↓↓↓
(* ===== verification/PrefixTree.v ===== *)
(** * legacy/src/pftutils.c: the prefix tree of names

    The legacy library keeps its command callbacks and the variables of a
    client in prefix trees: a node holds one character, [right] leads to the
    alternatives of that character, [down] to the next position. A null
    pointer is [PTNull]; keys are C strings, their terminator is the
    character the empty rest of a key shows. *)

From S2P Require Import Prelude.

Module PrefixTree.

Section PrefixTree.
Context {A : Type}.

Inductive PTNode :=
  | PTNull
  | PTN (key : ascii) (data_ptr : option A) (right down : PTNode).

(** [*key_ptr]. *)
Definition cur (key_ptr : bytes) : ascii := default NUL (head key_ptr).

Definition ptnode_create (key : ascii) (data_ptr : option A) : PTNode :=
  PTN key data_ptr PTNull PTNull.

(** [ptnode_search]: the data of the node found, [None] where there is none.
    The two cases a caller could tell apart, no node and a node whose data is
    null, are told apart by no caller. *)
Fixpoint ptnode_search (n : PTNode) (key_ptr : bytes) : option A :=
  match n with
  | PTNull => None
  | PTN k d rt dn =>
     if negb (ceq k (cur key_ptr)) then ptnode_search rt key_ptr
     else if ceq (cur key_ptr) NUL then d
     else ptnode_search dn (tail key_ptr)
  end.

(** Insertion into a node [ptnode_create] has just made for [*key_ptr]: the
    rest of the key hangs below it ([insert_created]). *)
Fixpoint ptnode_new (key_ptr : bytes) (data_ptr : option A) : PTNode :=
  match key_ptr with
  | [] => PTN NUL data_ptr PTNull PTNull
  | c :: r => PTN c None PTNull (ptnode_new r data_ptr)
  end.

Fixpoint ptnode_insert (n : PTNode) (key_ptr : bytes) (data_ptr : option A) : PTNode :=
  match n with
  | PTNull => ptnode_new key_ptr data_ptr
  | PTN k d rt dn =>
     if ceq k NUL then PTN k data_ptr rt dn
     else if negb (ceq k (cur key_ptr))
     then PTN k d (ptnode_insert rt key_ptr data_ptr) dn
     else PTN k d rt (ptnode_insert dn (tail key_ptr) data_ptr)
  end.

(** [pttree_*]: the tree is its [root]. *)
Definition pttree_create : PTNode := PTNull.
Definition pttree_search (t : PTNode) (key_ptr : bytes) : option A := ptnode_search t key_ptr.
Definition pttree_insert (t : PTNode) (key_ptr : bytes) (data_ptr : option A) : PTNode :=
  ptnode_insert (match t with PTNull => ptnode_create (cur key_ptr) None | _ => t end)
    key_ptr data_ptr.

(** Creating a node and inserting into it, as [pttree_insert] and the two
    branches of [ptnode_insert] do, is inserting at the null pointer. *)
Lemma insert_created key d :
  no_nul key → ptnode_insert (ptnode_create (cur key) None) key d = ptnode_new key d.
Proof.
  destruct key as [|c key]; intros Hk; cbn; [done|].
  apply Forall_cons_1 in Hk as [Hc _]. rewrite (proj2 (ceq_false c NUL)), ceq_refl by done. done.
Qed.

Lemma tree_insert_node t key d : no_nul key → pttree_insert t key d = ptnode_insert t key d.
Proof. intros Hk. destruct t; [by apply insert_created|done]. Qed.

(** ** What a tree holds *)

(** [key] is one of the tree's keys: its path ends in a node for its NUL. *)
Fixpoint has_key (n : PTNode) (key : bytes) : bool :=
  match n with
  | PTNull => false
  | PTN k _ rt dn =>
     if negb (ceq k (cur key)) then has_key rt key
     else if ceq (cur key) NUL then true
     else has_key dn (tail key)
  end.

(** No key of the tree is a proper prefix of [key]. *)
Definition no_shorter (n : PTNode) (key : bytes) : Prop :=
  ∀ a b, key = a ++ b → b ≠ [] → has_key n a = false.

Lemma search_new key d key' :
  no_nul key → no_nul key' →
  ptnode_search (ptnode_new key d) key' = if streq key key' then d else None.
Proof.
  revert key'. induction key as [|c key IH]; intros [|c' key'] Hk Hk'; cbn;
    try apply Forall_cons_1 in Hk as [Hc Hk]; try apply Forall_cons_1 in Hk' as [Hc' Hk'].
  - done.
  - rewrite (proj2 (ceq_false NUL c')) by done. done.
  - rewrite (proj2 (ceq_false c NUL)) by done. done.
  - rewrite (proj2 (ceq_false c' NUL)) by done. destruct (ceq_spec c c') as [<-|Hne]; cbn.
    + rewrite IH by done. unfold streq. repeat case_bool_decide; naive_solver.
    + unfold streq. case_bool_decide; [naive_solver|done].
Qed.

Lemma has_key_new key d key' :
  no_nul key → no_nul key' → has_key (ptnode_new key d) key' = streq key key'.
Proof.
  revert key'. induction key as [|c key IH]; intros [|c' key'] Hk Hk'; cbn;
    try apply Forall_cons_1 in Hk as [Hc Hk]; try apply Forall_cons_1 in Hk' as [Hc' Hk'].
  - done.
  - rewrite (proj2 (ceq_false NUL c')) by done. done.
  - rewrite (proj2 (ceq_false c NUL)) by done. done.
  - rewrite (proj2 (ceq_false c' NUL)) by done. destruct (ceq_spec c c') as [<-|Hne]; cbn.
    + rewrite IH by done. unfold streq. repeat case_bool_decide; naive_solver.
    + unfold streq. case_bool_decide; [naive_solver|done].
Qed.

(** Where the insertion goes when nothing shorter is in the way. *)
Lemma no_shorter_right k d rt dn key :
  k ≠ NUL → k ≠ cur key → no_shorter (PTN k d rt dn) key → no_shorter rt key.
Proof.
  intros Hk Hc Hs a b -> Hb. specialize (Hs a b eq_refl Hb). cbn in Hs.
  destruct (ceq_spec k (cur a)) as [E|E]; [|done]. destruct a as [|c a]; [done|]. by destruct Hc.
Qed.

Lemma no_shorter_down d rt dn key :
  cur key ≠ NUL → no_shorter (PTN (cur key) d rt dn) key → no_shorter dn (tail key).
Proof.
  destruct key as [|c key]; [done|]. cbn. intros Hc Hs a b -> Hb.
  specialize (Hs (c :: a) b eq_refl Hb). cbn in Hs. rewrite ceq_refl in Hs. cbn in Hs.
  by rewrite (proj2 (ceq_false c NUL)) in Hs.
Qed.

Lemma no_shorter_nul d rt dn key :
  no_shorter (PTN NUL d rt dn) key → key = [].
Proof.
  intros Hs. destruct key as [|c key]; [done|]. specialize (Hs [] (c :: key) eq_refl).
  by specialize (Hs ltac:(done)).
Qed.

Lemma streq_cons c a b : streq (c :: a) (c :: b) = streq a b.
Proof. unfold streq. repeat case_bool_decide; naive_solver. Qed.

Lemma cur_not_nul key : no_nul key → cur key = NUL → key = [].
Proof. destruct key; [done|]. intros [? _]%Forall_cons_1. done. Qed.

Lemma streq_cur key key' : cur key ≠ cur key' → streq key key' = false.
Proof. intros H. apply streq_false. by intros ->. Qed.

Lemma tail_no_nul key : no_nul key → no_nul (tail key).
Proof. destruct key; [done|]. by intros [_ ?]%Forall_cons_1. Qed.

Lemma streq_tail key key' :
  cur key = cur key' → cur key ≠ NUL → streq (tail key) (tail key') = streq key key'.
Proof. destruct key, key'; cbn; try done. intros -> _. by rewrite streq_cons. Qed.

(** Insertion with nothing shorter in the way is the update of a map. *)
Lemma search_insert n key d key' :
  no_nul key → no_nul key' → no_shorter n key →
  ptnode_search (ptnode_insert n key d) key' = if streq key key' then d else ptnode_search n key'.
Proof.
  revert key key'. induction n as [|k e rt IHr dn IHd]; intros key key' Hk Hk' Hs.
  { cbn. by apply search_new. }
  cbn [ptnode_insert]. destruct (ceq_spec k NUL) as [->|Hkn].
  { apply no_shorter_nul in Hs as ->. destruct key' as [|c' key']; [done|]. cbn.
    apply Forall_cons_1 in Hk' as [Hc' _]. by rewrite (proj2 (ceq_false NUL c')). }
  destruct (ceq_spec k (cur key)) as [->|Hne]; cbn [negb ptnode_search].
  - destruct (ceq_spec (cur key) (cur key')) as [E|E]; cbn [negb]; [|by rewrite (streq_cur _ _ E)].
    rewrite <-E. rewrite (proj2 (ceq_false (cur key) NUL)) by done.
    rewrite IHd, streq_tail by (eauto using tail_no_nul, no_shorter_down). done.
  - destruct (ceq_spec k (cur key')) as [->|E]; cbn [negb].
    + rewrite streq_cur by done. done.
    + apply IHr; eauto using no_shorter_right.
Qed.

Lemma has_key_insert n key d key' :
  no_nul key → no_nul key' → no_shorter n key →
  has_key (ptnode_insert n key d) key' = streq key key' || has_key n key'.
Proof.
  revert key key'. induction n as [|k e rt IHr dn IHd]; intros key key' Hk Hk' Hs.
  { cbn. rewrite has_key_new by done. by rewrite orb_false_r. }
  cbn [ptnode_insert]. destruct (ceq_spec k NUL) as [->|Hkn].
  { apply no_shorter_nul in Hs as ->. destruct key' as [|c' key']; [done|]. cbn.
    apply Forall_cons_1 in Hk' as [Hc' _]. by rewrite (proj2 (ceq_false NUL c')). }
  destruct (ceq_spec k (cur key)) as [->|Hne]; cbn [negb has_key].
  - destruct (ceq_spec (cur key) (cur key')) as [E|E]; cbn [negb]; [|by rewrite (streq_cur _ _ E)].
    rewrite <-E. rewrite (proj2 (ceq_false (cur key) NUL)) by done.
    rewrite IHd, streq_tail by (eauto using tail_no_nul, no_shorter_down). done.
  - destruct (ceq_spec k (cur key')) as [->|E]; cbn [negb].
    + rewrite streq_cur by done. done.
    + apply IHr; eauto using no_shorter_right.
Qed.

(** ** The tree as a finite map *)

(** A tree that holds the keys and data of [m]; a null datum is a key of [m]
    without a value. *)
Record stores (t : PTNode) (m : gmap bytes (option A)) : Prop := mk_stores {
  sto_search key : no_nul key → pttree_search t key = m !! key ≫= id;
  sto_keys key : no_nul key → has_key t key = bool_decide (is_Some (m !! key))
}.

(** [key] extends no key of [m]. *)
Definition fresh_end (m : gmap bytes (option A)) (key : bytes) : Prop :=
  ∀ a b, key = a ++ b → b ≠ [] → m !! a = None.

Lemma create_stores : stores pttree_create ∅.
Proof. split; intros key _; by rewrite lookup_empty. Qed.

Lemma insert_stores t m key d :
  no_nul key → fresh_end m key → stores t m → stores (pttree_insert t key d) (<[key := d]> m).
Proof.
  intros Hk Hf [Hs Hh]. rewrite tree_insert_node by done.
  assert (no_shorter t key) as Hn.
  { intros a b -> Hb. apply Forall_app in Hk as [Ha _]. rewrite Hh by done.
    rewrite (Hf a b) by done. by apply bool_decide_eq_false_2, is_Some_None. }
  split; intros key' Hk'; unfold pttree_search in *.
  - rewrite search_insert by done. destruct (decide (key = key')) as [<-|Hne].
    + by rewrite streq_refl, lookup_insert_eq.
    + rewrite (proj2 (streq_false key key')), lookup_insert_ne by done. by apply Hs.
  - rewrite has_key_insert by done. destruct (decide (key = key')) as [<-|Hne].
    + rewrite streq_refl, lookup_insert_eq. symmetry. by apply bool_decide_eq_true_2.
    + rewrite (proj2 (streq_false key key')), lookup_insert_ne by done. by apply Hh.
Qed.

(** A list of insertions none of which extends an earlier key. *)
Fixpoint prefix_free (m : gmap bytes (option A)) (kds : list (bytes * option A)) : Prop :=
  match kds with
  | [] => True
  | (k, d) :: kds => no_nul k ∧ fresh_end m k ∧ prefix_free (<[k := d]> m) kds
  end.

Definition insert_all (t : PTNode) (kds : list (bytes * option A)) : PTNode :=
  foldl (λ t '(k, d), pttree_insert t k d) t kds.

Definition map_all (m : gmap bytes (option A)) (kds : list (bytes * option A)) : gmap bytes (option A) :=
  foldl (λ m '(k, d), <[k := d]> m) m kds.

Lemma insert_all_stores kds : ∀ t m,
  prefix_free m kds → stores t m → stores (insert_all t kds) (map_all m kds).
Proof.
  induction kds as [|[k d] kds IH]; intros t m Hp Hs; [done|].
  destruct Hp as (Hk & Hf & Hp). cbn. apply IH; [done|]. by apply insert_stores.
Qed.

(** ** A way to check [prefix_free] by evaluation *)

Definition extends_none (ks : list bytes) (key : bytes) : bool :=
  forallb (λ a, negb (streq (take (length a) key) a && (length a <? length key))) ks.

Lemma extends_none_fresh (m : gmap bytes (option A)) (ks : list bytes) key :
  (∀ a, is_Some (m !! a) → a ∈ ks) → extends_none ks key = true → fresh_end m key.
Proof.
  intros Hm He a b -> Hb. apply eq_None_not_Some. intros Ha%Hm.
  unfold extends_none in He. apply forallb_forall with (x := a) in He; [|by apply list_elem_of_In].
  rewrite take_app_length, streq_refl, length_app in He.
  destruct (Nat.ltb_spec (length a) (length a + length b)); [done|]. destruct b; [done|cbn in *; lia].
Qed.

Fixpoint prefix_free_keys (ks : list bytes) (new : list bytes) : bool :=
  match new with
  | [] => true
  | k :: new => extends_none ks k && prefix_free_keys (k :: ks) new
  end.

Lemma prefix_free_check kds : ∀ m ks,
  (∀ a, is_Some (m !! a) → a ∈ ks) → Forall no_nul (kds.*1) →
  prefix_free_keys ks (kds.*1) = true → prefix_free m kds.
Proof.
  induction kds as [|[k d] kds IH]; intros m ks Hm Hn Hp; [done|].
  cbn in *. apply andb_prop in Hp as [He Hp]. apply Forall_cons_1 in Hn as [Hk Hn].
  split_and!; [done|by eapply extends_none_fresh|]. eapply IH; [|done|exact Hp].
  intros a. rewrite lookup_insert_is_Some'. rewrite elem_of_cons. naive_solver.
Qed.

End PrefixTree.

Arguments PTNode : clear implicits.

(** The prefix tree is a finite map as long as no inserted key extends an
    earlier one: after the insertions, searching a key finds the data last
    inserted for it and nothing for the other keys. *)
Theorem prefix_tree_refines_map {A : Type} (kds : list (bytes * option A)) (key : bytes)
    (Hfree : prefix_free ∅ kds) (Hkey : no_nul key) :
  pttree_search (insert_all pttree_create kds) key = map_all ∅ kds !! key ≫= id.
Proof. apply sto_search; [|done]. apply insert_all_stores; [done|apply create_stores]. Qed.

Lemma prefix_tree_refines_map_witness :
  let kds := [(B "CDUP", Some 1); (B "CWD", Some 2); (B "CDUP", Some 3)] in
  pttree_search (insert_all pttree_create kds) (B "CDUP") = Some 3.
Proof.
  intros kds. refine (prefix_tree_refines_map kds (B "CDUP") _ _).
  - apply (prefix_free_check _ _ []); [by intros a [? ?]|by repeat constructor|done].
  - by repeat constructor.
Defined.

(** A key that extends an earlier one is lost, and takes the place of
    the earlier one's data: after inserting a name and then a longer name
    that starts with it, into an empty tree, the short name finds the data of
    the long one and the long name finds nothing. *)
Theorem prefix_tree_overwrites {A : Type} (a b : bytes) (d e : A)
    (Ha : no_nul a) (Hb : no_nul b) (Hne : b ≠ []) :
  let t := pttree_insert (pttree_insert pttree_create a (Some d)) (a ++ b) (Some e) in
  pttree_search t a = Some e ∧ pttree_search t (a ++ b) = None.
Proof.
  intros t. assert (t = ptnode_new a (Some e)) as ->.
  { unfold t. rewrite !tree_insert_node by (try apply Forall_app; done). cbn. clear t Hne.
    induction Ha as [|c a Hc Ha IH]; [done|]. cbn.
    rewrite (proj2 (ceq_false c NUL)), ceq_refl by done. cbn. by rewrite IH. }
  unfold pttree_search. rewrite !search_new by (try apply Forall_app; done). rewrite streq_refl.
  split; [done|]. rewrite (proj2 (streq_false _ _)); [done|].
  intros E. apply (f_equal length) in E. rewrite length_app in E. destruct b; [done|cbn in E; lia].
Qed.

Lemma prefix_tree_overwrites_witness :
  let t := pttree_insert (pttree_insert pttree_create (B "RET") (Some 1)) (B "RETR") (Some 2) in
  pttree_search t (B "RET") = Some 2 ∧ pttree_search t (B "RETR") = None.
Proof. apply (prefix_tree_overwrites (B "RET") (B "R") 1 2); by repeat constructor. Defined.

End PrefixTree.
↑↑↑
EXERCISE DESCRIPTION: Locate all lines in the listing above with the word "into" and copy them.

EXERCISE SOLUTION:
(** Insertion into a node [ptnode_create] has just made for [*key_ptr]: the
(** Creating a node and inserting into it, as [pttree_insert] and the two
    that starts with it, into an empty tree, the short name finds the data of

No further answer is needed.